(* ===== verification/Endpoint.v ===== *)
(** * The completion endpoints

    Model of the completion handlers of [src/http/app/handlers.rs]: the checks a
    request passes, in order, and where it goes from there: to the router
    middleware, or straight to the service.  Clocks, random bytes and what other
    requests do meanwhile are arguments. *)
From S2P Require Import Prelude StrOps Json Serde Canonical Identity Fs Revocation Receipt ReceiptStore Session SessionStore.
From S2P Require Import Float Router UpstreamConfig UpstreamManager RouterBackend.
From S2P Require Import Upstream AciVerifier Verifiers Claims Errors E2ee E2eeFields Service E2eeRequest Forward Streaming MiddlewareForward.
From S2P Require Import RequestTransform RequestTypes ResponseTransform StreamTransform KeepAlive Completion Access RouterHandler DirectBackend.
Import Types.

(** ** The state of the gateway *)

(** [AppState], less what changes; the middleware is its configuration. *)
Record AppState (V : Type) := {
  app_service : AciService V;
  admin_token : option string;
  api_token : option string;
  middleware : option MiddlewareConfig;
}.
Arguments app_service {V}.
Arguments admin_token {V}.
Arguments api_token {V}.
Arguments middleware {V}.

(** What requests share: the service's state, its replay cache and revocations, the
    upstream configuration and the router. *)
Record Gateway `{CurveLibs} {S Env : Type} := {
  gw_state : Forward.State (S := S) (Env := Env);
  gw_replay : ReplayCache;
  gw_revocations : RevocationStore;
  gw_upstream_config : option UpstreamConfigManager;
  gw_router : RouterState;
}.
Arguments Gateway {_} _ _.

Definition set_replay `{CurveLibs} {S Env : Type} (cache : ReplayCache) (g : Gateway S Env) : Gateway S Env :=
  {| gw_state := gw_state g; gw_replay := cache; gw_revocations := gw_revocations g;
     gw_upstream_config := gw_upstream_config g; gw_router := gw_router g |}.

Definition set_served `{CurveLibs} {S Env : Type} (st : Forward.State (S := S) (Env := Env)) (router : RouterState) (g : Gateway S Env) : Gateway S Env :=
  {| gw_state := st; gw_replay := gw_replay g; gw_revocations := gw_revocations g;
     gw_upstream_config := gw_upstream_config g; gw_router := router |}.

(** What a completion request meets: the clock of the encryption check, the bytes of
    its request id, and the router's side. *)
Record Arrival := { arr_now : Z; arr_id_bytes : string; arr_routing : RoutingEnv }.

Section Endpoint.
Context `{Digest} `{Crypto} `{CurveLibs} `{SerdeJson} `{KeyProvider} `{E2eeKeys} `{Http} `{HeaderText}.
Context {V S Env : Type} `{SessionStoreOps S}.
Context `{UpstreamVerifier V (Shared S Env Rng)} `{!Outside (Shared S Env Rng)}.
Context (app : AppState V) (clocks : nat -> WallClock) (clock : WallClock) (sleep : list bool).
Context (pauses : list (result UpstreamError string) -> list (option (result UpstreamError string))).
Context (float_to_string : spec_float -> string).

Abbreviation svc := (app_service app).
Abbreviation Gateway := (Gateway S Env).

(** ** Checks *)

Definition e2ee_parts (headers : HeaderMap) : E2eeRequestParts :=
  {| signing_algo := header_str headers "x-signing-algo"; client_public_key := header_str headers "x-client-pub-key";
     model_public_key := header_str headers "x-model-pub-key"; parts_version := header_str headers "x-e2ee-version";
     parts_nonce := header_str headers "x-e2ee-nonce"; parts_timestamp := header_str headers "x-e2ee-timestamp" |}.

(** The bytes after the end of the encryption, if the request came encrypted. *)
Definition open_body (headers : HeaderMap) (body path : string) (now : Z) (cache : ReplayCache) :
    result HttpResponse (string * option E2eeRequestContext) * ReplayCache :=
  if has_e2ee_headers headers then
    if is_nil (service_capabilities (config svc)) then (Err unsupported_e2ee_response, cache)
    else
      match prepare_e2ee_v2_request svc (e2ee_parts headers) body path now cache with
      | (Ok prepared, cache) => (Ok (decrypted_body prepared, Some (E2eeRequest.context prepared)), cache)
      | (Err e, cache) => (Err (e2ee_error_response e), cache)
      end
  else (Ok (body, None), cache).

(** The request as JSON, and the bytes to forward if it had to be normalized. *)
Definition normalized (service_body : string) : result HttpResponse (Value * option string) :=
  match from_slice service_body with
  | Err e => Err (http_error 400 "invalid_request_error" ("invalid json: " +:+ e))
  | Ok value =>
      match strip_empty_tool_calls value with
      | (value, true) =>
          match to_vec value with
          | Ok bytes => Ok (value, Some bytes)
          | Err _ => Err (http_error 500 "internal_error" "failed to serialize normalized request")
          end
      | (value, false) => Ok (value, None)
      end
  end.

Definition verification_wanted (headers : HeaderMap) : result HttpResponse bool :=
  match header_str headers "x-upstream-verification" with
  | None => Ok true
  | Some v =>
      if String.eqb v "required" then Ok true
      else if String.eqb v "none" then Ok false
      else Err (http_error 400 "invalid_request_error" ("invalid X-Upstream-Verification: " +:+ v))
  end.

Definition header_tier (headers : HeaderMap) : option string :=
  value ← header_str headers "x-user-tier";
  let value := str_trim value in
  if String.eqb value "" then None else Some value.

Definition endpoint_of_path (path : string) : Endpoint :=
  if String.eqb path COMPLETIONS_PATH then Complete
  else if String.eqb path EMBEDDINGS_PATH then Embed
  else if String.eqb path MESSAGES_PATH then Messages
  else if String.eqb path RESPONSES_PATH then CreateModelResponse
  else ChatComplete.

(** A request that passed every check. *)
Record Accepted := {
  ad_body : string;
  ad_e2ee : option E2eeRequestContext;
  ad_parsed : Value;
  ad_forwarded : option string;
  ad_required : bool;
}.

Definition check_request (headers : HeaderMap) (body path : string) (a : Arrival) (g : Gateway) : result HttpResponse Accepted * ReplayCache :=
  match enforce_api (api_token app) headers with
  | Some resp => (Err resp, gw_replay g)
  | None =>
      if is_keyset_revoked svc (gw_revocations g) then (Err keyset_revoked_response, gw_replay g)
      else
        let '(opened, cache) := open_body headers body path (arr_now a) (gw_replay g) in
        ('(service_body, e2ee) ← opened;
         '(parsed, forwarded) ← normalized service_body;
         wanted ← verification_wanted headers;
         Ok {| ad_body := service_body; ad_e2ee := e2ee; ad_parsed := parsed; ad_forwarded := forwarded; ad_required := wanted |}, cache)
  end.

(** ** Where an admitted request goes *)

Section Dispatch.
Context (headers : HeaderMap) (path : string) (force_buffered : bool) (a : Arrival) (ad : Accepted).

Definition ad_requester : option ReceiptOwner := from_bearer <$> extract_bearer headers.

Definition ad_context : GatewayRequestContext :=
  {| request_id := generate_request_id (arr_id_bytes a); user_model := get (ad_parsed ad) "model" ≫= as_str;
     ctx_target_route_id := None; user_tier := None |}.

Definition ad_stream : bool :=
  negb force_buffered && match get (ad_parsed ad) "stream" ≫= as_bool with Some b => b | None => false end.

Definition completion_input : CompletionInput :=
  let endpoint := endpoint_of_path path in
  {| ci_endpoint := endpoint; ci_endpoint_path := path;
     surface := match endpoint with Messages => Errors.Anthropic | _ => Openai end;
     params := ad_parsed ad; ci_received_body := ad_body ad; ci_requester := ad_requester; ci_e2ee := ad_e2ee ad;
     ci_upstream_required := ad_required ad; ci_request_id := request_id ad_context; ci_user_model := user_model ad_context;
     ci_user_tier := header_tier headers; ci_stream := ad_stream |}.

Definition backend_input : BackendForwardInput :=
  {| bf_context := ad_context; bf_endpoint_path := path; bf_received_body := ad_body ad; bf_forwarded_body := ad_forwarded ad;
     bf_upstream_required := ad_required ad; bf_requester := ad_requester; bf_e2ee := ad_e2ee ad; bf_stream := ad_stream |}.

Definition dispatch (g : Gateway) : HttpResponse * option RouteInFlight * Gateway :=
  match middleware app with
  | Some mw =>
      let '(resp, guard, router, st) :=
        handle_completion svc clocks clock sleep pauses float_to_string mw completion_input (arr_routing a) (gw_router g) (gw_state g) in
      (resp, guard, set_served st router g)
  | None =>
      let '(resp, st) := forward_to_backend svc pauses backend_input (gw_state g) in
      (resp, None, set_served st (gw_router g) g)
  end.
End Dispatch.

Definition openai_completion_endpoint (headers : HeaderMap) (body path : string) (force_buffered : bool) (a : Arrival) (g : Gateway) :
    HttpResponse * option RouteInFlight * Gateway :=
  let '(admitted, cache) := check_request headers body path a g in
  let g := set_replay cache g in
  match admitted with
  | Err resp => (resp, None, g)
  | Ok ad => dispatch headers path force_buffered a ad g
  end.

(** ** The five endpoints *)

Definition chat_completions (headers : HeaderMap) (body : string) := openai_completion_endpoint headers body CHAT_COMPLETIONS_PATH false.
Definition completions (headers : HeaderMap) (body : string) := openai_completion_endpoint headers body COMPLETIONS_PATH false.
Definition embeddings (headers : HeaderMap) (body : string) := openai_completion_endpoint headers body EMBEDDINGS_PATH true.
Definition messages (headers : HeaderMap) (body : string) := openai_completion_endpoint headers body MESSAGES_PATH false.

Definition e2ee_unsupported_endpoint : HttpResponse :=
  http_error 400 "e2ee_unsupported_endpoint" "ACI E2EE is not supported on /v1/responses".

Definition responses (headers : HeaderMap) (body : string) (a : Arrival) (g : Gateway) : HttpResponse * option RouteInFlight * Gateway :=
  if has_e2ee_headers headers then (e2ee_unsupported_endpoint, None, g)
  else openai_completion_endpoint headers body RESPONSES_PATH false a g.
End Endpoint.

(** ** Whatever is sent was cleared *)

Section Sends.
Context `{Digest} `{Crypto} `{CurveLibs} `{SerdeJson} `{KeyProvider} `{E2eeKeys} `{Http} `{HeaderText}.
Context {V S Env : Type} `{SessionStoreOps S}.
Context `{UpstreamVerifier V (Shared S Env Rng)} `{!Outside (Shared S Env Rng)}.

Abbreviation State := (Forward.State (S := S) (Env := Env)).

(** From [st] to [st'], with the sendings in between cleared where [required] says so. *)
Definition sends_cleared (required : PreparedUpstreamRequest -> bool) (st st' : State) : Prop :=
  exists acts, performed st st' acts
    /\ forall p e failed, AForward p e failed ∈ acts -> required p = true -> uv_result e = Verified.

Lemma sends_nothing required (st st' : State) : trace st' = trace st -> sends_cleared required st st'.
Proof. intros Ht. exists []. split; [unfold performed; by rewrite app_nil_r|]. intros p e failed []%elem_of_nil. Qed.

Lemma sends_then required (st1 st2 st3 : State) : sends_cleared required st1 st2 -> trace st3 = trace st2 -> sends_cleared required st1 st3.
Proof. intros (acts & Hp & Hv) Ht. exists acts. split; [|done]. unfold performed in *. by rewrite Ht. Qed.

Lemma trace_wire body path sse e2ee (st : State) : trace (final_wire_body body path sse e2ee st).2 = trace st.
Proof. destruct e2ee; [apply silent_encrypt|done]. Qed.

Lemma trace_generated surf path status body e2ee (st : State) : trace (finalize_generated surf path status body e2ee st).2 = trace st.
Proof.
  unfold finalize_generated. destruct e2ee as [ctx|]; [|done].
  assert (Hs : trace (finalize_middleware_generated_response path body (Some "application/json") (Some ctx) st).2 = trace st).
  { unfold finalize_middleware_generated_response. apply silent_bind; [intros ?; apply trace_wire|intros; apply silent_ret]. }
  by destruct (finalize_middleware_generated_response _ _ _ _ _) as [[f|e] st1].
Qed.

Section Run.
Context (svc : AciService V) (clocks : nat -> WallClock) (clock : WallClock) (sleep : list bool).
Context (pauses : list (result UpstreamError string) -> list (option (result UpstreamError string))).

Lemma trace_receipt draft body ct owner e2ee (st : State) :
  trace (finalize_middleware_receipt svc draft body ct owner e2ee st).2 = trace st.
Proof.
  revert st. change (silent (finalize_middleware_receipt svc draft body ct owner e2ee)). unfold finalize_middleware_receipt.
  apply silent_bind; [intros ?; apply trace_wire|intros ?].
  repeat (apply silent_bind; [first [apply silent_build|apply silent_lift|apply silent_store]|intros ?]). apply silent_ret.
Qed.

Lemma trace_service_error input e (st : State) :
  trace (service_error_response (surface input) (ci_endpoint_path input) (ci_request_id input) e (ci_e2ee input) st).2 = trace st.
Proof. apply trace_generated. Qed.

Lemma trace_answer input candidates ka r (st : State) : trace (answer_forwarded svc clocks clock sleep input candidates ka r st).2 = trace st.
Proof.
  unfold answer_forwarded. destruct r as [[f|f|f|f]|e].
  - assert (Ha : trace (answer_buffered svc clock input candidates f st).2 = trace st).
    { unfold answer_buffered. destruct (shaped_answer _ _ _ _) as [[status final]|message]; [|apply trace_generated].
      pose proof (trace_receipt (mf_receipt f) final (Some "application/json") (ci_requester input) (ci_e2ee input) st) as Hr.
      destruct (finalize_middleware_receipt _ _ _ _ _ _ _) as [[fin|e] st1]; [done|].
      rewrite <- Hr. apply trace_generated. }
    by destruct (answer_buffered _ _ _ _ _ _).
  - assert (Ha : trace (answer_stream clocks clock sleep input candidates ka f st).2 = trace st).
    { unfold answer_stream. destruct (stream_answers _ _ _ _). destruct (finalize_middleware_response_stream _ _ _ _ _ _ _) as [[b i]|e];
        [done|apply trace_generated]. }
    by destruct (answer_stream _ _ _ _ _ _ _ _).
  - destruct (normalize_upstream_error_parts _ _ _ _ _) as [status body].
    pose proof (trace_generated (surface input) (ci_endpoint_path input) status body (ci_e2ee input) st).
    by destruct (finalize_generated _ _ _ _ _ _).
  - pose proof (trace_service_error input (ma_error f) st). by destruct (service_error_response _ _ _ _ _ _).
  - pose proof (trace_service_error input e st). by destruct (service_error_response _ _ _ _ _ _).
Qed.
(* ===== verification/RelyingParty.v ===== *)
(** * The relying party

    Model of [examples/verify_aci_artifacts.rs]: the program with which a client
    checks what a gateway gave it, a report, a receipt and an attested session,
    following the levels of the specification.  The theorems run it against the
    gateway of this development: what [Service.v], [Forward.v] and [Dstack.v]
    issue is what this program accepts.  The command line is a list of arguments
    and standard output the values printed; [serde_json], base64 and the
    signature schemes are parameters. *)
From S2P Require Import Prelude StrOps Json Serde Canonical Identity Fs Revocation Receipt ReceiptStore Session SessionStore.
From S2P Require Import Upstream UpstreamConfig AciVerifier Verifiers Claims E2ee E2eeFields Service Forward Access Dstack.
Import Types.

Record Args := {
  a_report_path : string;
  a_receipt_path : string;
  a_session_path : option string;
  a_nonce : option string;
  a_request_body_path : option string;
  a_response_body_path : option string;
  a_skip_freshness : bool;
}.

Definition Args_default : Args := {|
  a_report_path := ""; a_receipt_path := ""; a_session_path := None; a_nonce := None; a_request_body_path := None;
  a_response_body_path := None; a_skip_freshness := false |}.

(** What ends the program early: the usage text, with status 0, or an error. *)
Inductive Stop := ShowUsage | Fail (message : string).

(** The value of a flag, written into the arguments. *)
Definition flag_setter (flag : string) : option (string -> Args -> Args) :=
  if String.eqb flag "--report" then Some (fun v a =>
    {| a_report_path := v; a_receipt_path := a_receipt_path a; a_session_path := a_session_path a; a_nonce := a_nonce a;
       a_request_body_path := a_request_body_path a; a_response_body_path := a_response_body_path a; a_skip_freshness := a_skip_freshness a |})
  else if String.eqb flag "--receipt" then Some (fun v a =>
    {| a_report_path := a_report_path a; a_receipt_path := v; a_session_path := a_session_path a; a_nonce := a_nonce a;
       a_request_body_path := a_request_body_path a; a_response_body_path := a_response_body_path a; a_skip_freshness := a_skip_freshness a |})
  else if String.eqb flag "--session" then Some (fun v a =>
    {| a_report_path := a_report_path a; a_receipt_path := a_receipt_path a; a_session_path := Some v; a_nonce := a_nonce a;
       a_request_body_path := a_request_body_path a; a_response_body_path := a_response_body_path a; a_skip_freshness := a_skip_freshness a |})
  else if String.eqb flag "--nonce" then Some (fun v a =>
    {| a_report_path := a_report_path a; a_receipt_path := a_receipt_path a; a_session_path := a_session_path a; a_nonce := Some v;
       a_request_body_path := a_request_body_path a; a_response_body_path := a_response_body_path a; a_skip_freshness := a_skip_freshness a |})
  else if String.eqb flag "--request-body" then Some (fun v a =>
    {| a_report_path := a_report_path a; a_receipt_path := a_receipt_path a; a_session_path := a_session_path a; a_nonce := a_nonce a;
       a_request_body_path := Some v; a_response_body_path := a_response_body_path a; a_skip_freshness := a_skip_freshness a |})
  else if String.eqb flag "--response-body" then Some (fun v a =>
    {| a_report_path := a_report_path a; a_receipt_path := a_receipt_path a; a_session_path := a_session_path a; a_nonce := a_nonce a;
       a_request_body_path := a_request_body_path a; a_response_body_path := Some v; a_skip_freshness := a_skip_freshness a |})
  else None.

Definition skip_freshness (a : Args) : Args :=
  {| a_report_path := a_report_path a; a_receipt_path := a_receipt_path a; a_session_path := a_session_path a; a_nonce := a_nonce a;
     a_request_body_path := a_request_body_path a; a_response_body_path := a_response_body_path a; a_skip_freshness := true |}.

Fixpoint parse_loop (argv : list string) (args : Args) : result Stop Args :=
  match argv with
  | [] => Ok args
  | arg :: rest =>
      match flag_setter arg with
      | Some set =>
          match rest with
          | [] => Err (Fail (arg +:+ " requires a value"))
          | v :: rest => parse_loop rest (set v args)
          end
      | None =>
          if String.eqb arg "--skip-freshness" then parse_loop rest (skip_freshness args)
          else if String.eqb arg "--help" || String.eqb arg "-h" then Err ShowUsage
          else Err (Fail ("unknown argument: " +:+ arg))
      end
  end.

(** [argv] is what follows the program's name. *)
Definition parse_args (argv : list string) : result Stop Args :=
  args ← parse_loop argv Args_default;
  if String.eqb (a_report_path args) "" then Err (Fail "--report is required")
  else if String.eqb (a_receipt_path args) "" then Err (Fail "--receipt is required")
  else Ok args.

(** ** JSON *)

Definition field_str (value : Value) (key : string) : option string := get value key ≫= as_str.

Definition receipt_events (receipt : Value) : list Value := default [] (get receipt "event_log" ≫= as_array).

Definition event_by_type (receipt : Value) (event_type : string) : option Value :=
  find (fun event => bool_decide (field_str event "type" = Some event_type)) (receipt_events receipt).

Definition transparency_consistent (receipt : Value) : bool :=
  let hash event_type := event_by_type receipt event_type ≫= fun e => field_str e "body_hash" in
  let rewritten := match hash "request.received", hash "request.forwarded" with
                   | Some received, Some forwarded => negb (String.eqb received forwarded)
                   | _, _ => false
                   end in
  negb rewritten || bool_decide (is_Some (event_by_type receipt "transparency.request_modified")).

(** The receipt without [signature.value]. *)
Definition unsigned (receipt : Value) : Value :=
  match receipt with
  | Obj m =>
      match map_get "signature" m with
      | Some (Obj sig) => Obj (map_insert "signature" (Obj (map_remove "value" sig)) m)
      | _ => receipt
      end
  | _ => receipt
  end.

Record SessionAudit := {
  sa_session_id : string;
  recomputed_session_id : string;
  session_id_matches : bool;
  evidence_digest_valid : bool;
  referenced_by_receipt : bool;
}.

Definition SessionAudit_is_ok (a : SessionAudit) : bool :=
  session_id_matches a && evidence_digest_valid a && referenced_by_receipt a.

Definition SessionAudit_value (a : SessionAudit) : Value :=
  {{ "session_id" ≔ Str (sa_session_id a); "recomputed_session_id" ≔ Str (recomputed_session_id a);
     "session_id_matches" ≔ Bool (session_id_matches a); "evidence_digest_valid" ≔ Bool (evidence_digest_valid a);
     "referenced_by_receipt" ≔ Bool (referenced_by_receipt a) }}.

(** The texts of errors of the libraries. *)
Class AuditText : Type := {
  report_error_text : AciReportValidationError -> string;
  canonical_error_text : CanonicalError -> string;
}.

Section Audit.
Context `{Digest} `{AciVerifier.Crypto} `{CurveLibs} `{!Signers} `{VerifierLibs} `{SerdeJson} `{Base64} `{AuditText}.

Definition verify_receipt (receipt : Value) (report : AttestationReport) : result string bool :=
  signature ← ok_or (get receipt "signature") "receipt missing signature";
  kid ← ok_or (field_str signature "key_id") "receipt signature missing key_id";
  receipt_key ← ok_or (find (fun key => String.eqb (key_id key) kid) (receipt_signing_keys (workload_keyset (attestation report))))
                  ("receipt signature key_id " +:+ debug kid +:+ " is not in the attested keyset");
  value_hex ← ok_or (field_str signature "value") "receipt signature missing value";
  sig ← map_err (fun e => "invalid receipt signature hex: " +:+ e) (hex_decode value_hex);
  canonical ← map_err (fun e => "failed to canonicalize receipt: " +:+ canonical_error_text e) (canonicalize (unsigned receipt));
  Ok (verify_receipt_signature receipt_key canonical sig).

Definition recompute_session_id (record : Value) : result string string :=
  let required key := ok_or (get record key) ("session record missing " +:+ debug key) in
  let optional key := default Null (get record key) in
  upstream_name ← required "upstream_name";
  verifier_id ← required "verifier_id";
  channel_binding ← required "channel_binding";
  claims ← required "claims";
  let material := {{ "upstream_name" ≔ upstream_name; "endpoint" ≔ optional "endpoint"; "verifier_id" ≔ verifier_id;
                     "identity" ≔ optional "identity"; "channel_binding" ≔ channel_binding; "claims" ≔ claims;
                     "evidence_digest" ≔ default Null (get record "evidence" ≫= fun evidence => get evidence "digest") }} in
  digest ← map_err (fun e => "failed to canonicalize session material: " +:+ canonical_error_text e) (jcs_sha256_hex material);
  Ok ("as_" +:+ strip_sha256 digest).

Definition evidence_digest_matches (evidence : option Value) : bool :=
  match evidence with
  | None => true
  | Some evidence =>
      match field_str evidence "digest", field_str evidence "data" with
      | Some digest, Some data_uri =>
          match after_first ";base64," data_uri with
          | None => true
          | Some b64 => match base64_decode b64 with
                        | Some bytes => String.eqb (sha256_hex bytes) digest
                        | None => false
                        end
          end
      | _, _ => true
      end
  end.

Definition audit_session (record receipt : Value) : result string SessionAudit :=
  id ← ok_or (field_str record "session_id") "session record missing string session_id";
  recomputed ← recompute_session_id record;
  Ok {| sa_session_id := id; recomputed_session_id := recomputed; session_id_matches := String.eqb recomputed id;
        evidence_digest_valid := evidence_digest_matches (get record "evidence");
        referenced_by_receipt :=
          existsb (fun event => bool_decide (field_str event "type" = Some "upstream.verified")
                                && bool_decide (field_str event "session_id" = Some id)) (receipt_events receipt) |}.

(** ** The program *)

Definition Audit (A : Type) : Type := World -> result string A * World.

#[export] Instance audit_ret : MRet Audit := fun A a w => (Ok a, w).
#[export] Instance audit_bind : MBind Audit := fun A B f m w =>
  match m w with (Ok a, w') => f a w' | (Err e, w') => (Err e, w') end.
Definition audit_lift {A} (r : result string A) : Audit A := fun w => (r, w).

Definition read_file (what path : string) : Audit string := fun w =>
  let '(r, w) := read_bytes (path_of path) w in (map_err (fun e => "failed to read " +:+ what +:+ path +:+ ": " +:+ message e) r, w).

Definition read_json_file (path : string) : Audit Value :=
  bytes ← read_file "" path; audit_lift (map_err (fun e => "failed to parse JSON " +:+ path +:+ ": " +:+ e) (from_slice bytes)).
++++++++
## To do
Within the listing above, the range opens at the line with "Context (svc : AciService" and closes at the line with "- destruct (normalize_upstream_error_parts". Reproduce exactly the lines of that range, including both ends.

## Your response
Context (svc : AciService V) (clocks : nat -> WallClock) (clock : WallClock) (sleep : list bool).
Context (pauses : list (result UpstreamError string) -> list (option (result UpstreamError string))).

Lemma trace_receipt draft body ct owner e2ee (st : State) :
  trace (finalize_middleware_receipt svc draft body ct owner e2ee st).2 = trace st.
Proof.
  revert st. change (silent (finalize_middleware_receipt svc draft body ct owner e2ee)). unfold finalize_middleware_receipt.
  apply silent_bind; [intros ?; apply trace_wire|intros ?].
  repeat (apply silent_bind; [first [apply silent_build|apply silent_lift|apply silent_store]|intros ?]). apply silent_ret.
Qed.

Lemma trace_service_error input e (st : State) :
  trace (service_error_response (surface input) (ci_endpoint_path input) (ci_request_id input) e (ci_e2ee input) st).2 = trace st.
Proof. apply trace_generated. Qed.

Lemma trace_answer input candidates ka r (st : State) : trace (answer_forwarded svc clocks clock sleep input candidates ka r st).2 = trace st.
Proof.
  unfold answer_forwarded. destruct r as [[f|f|f|f]|e].
  - assert (Ha : trace (answer_buffered svc clock input candidates f st).2 = trace st).
    { unfold answer_buffered. destruct (shaped_answer _ _ _ _) as [[status final]|message]; [|apply trace_generated].
      pose proof (trace_receipt (mf_receipt f) final (Some "application/json") (ci_requester input) (ci_e2ee input) st) as Hr.
      destruct (finalize_middleware_receipt _ _ _ _ _ _ _) as [[fin|e] st1]; [done|].
      rewrite <- Hr. apply trace_generated. }
    by destruct (answer_buffered _ _ _ _ _ _).
  - assert (Ha : trace (answer_stream clocks clock sleep input candidates ka f st).2 = trace st).
    { unfold answer_stream. destruct (stream_answers _ _ _ _). destruct (finalize_middleware_response_stream _ _ _ _ _ _ _) as [[b i]|e];
        [done|apply trace_generated]. }
    by destruct (answer_stream _ _ _ _ _ _ _ _).
  - destruct (normalize_upstream_error_parts _ _ _ _ _) as [status body].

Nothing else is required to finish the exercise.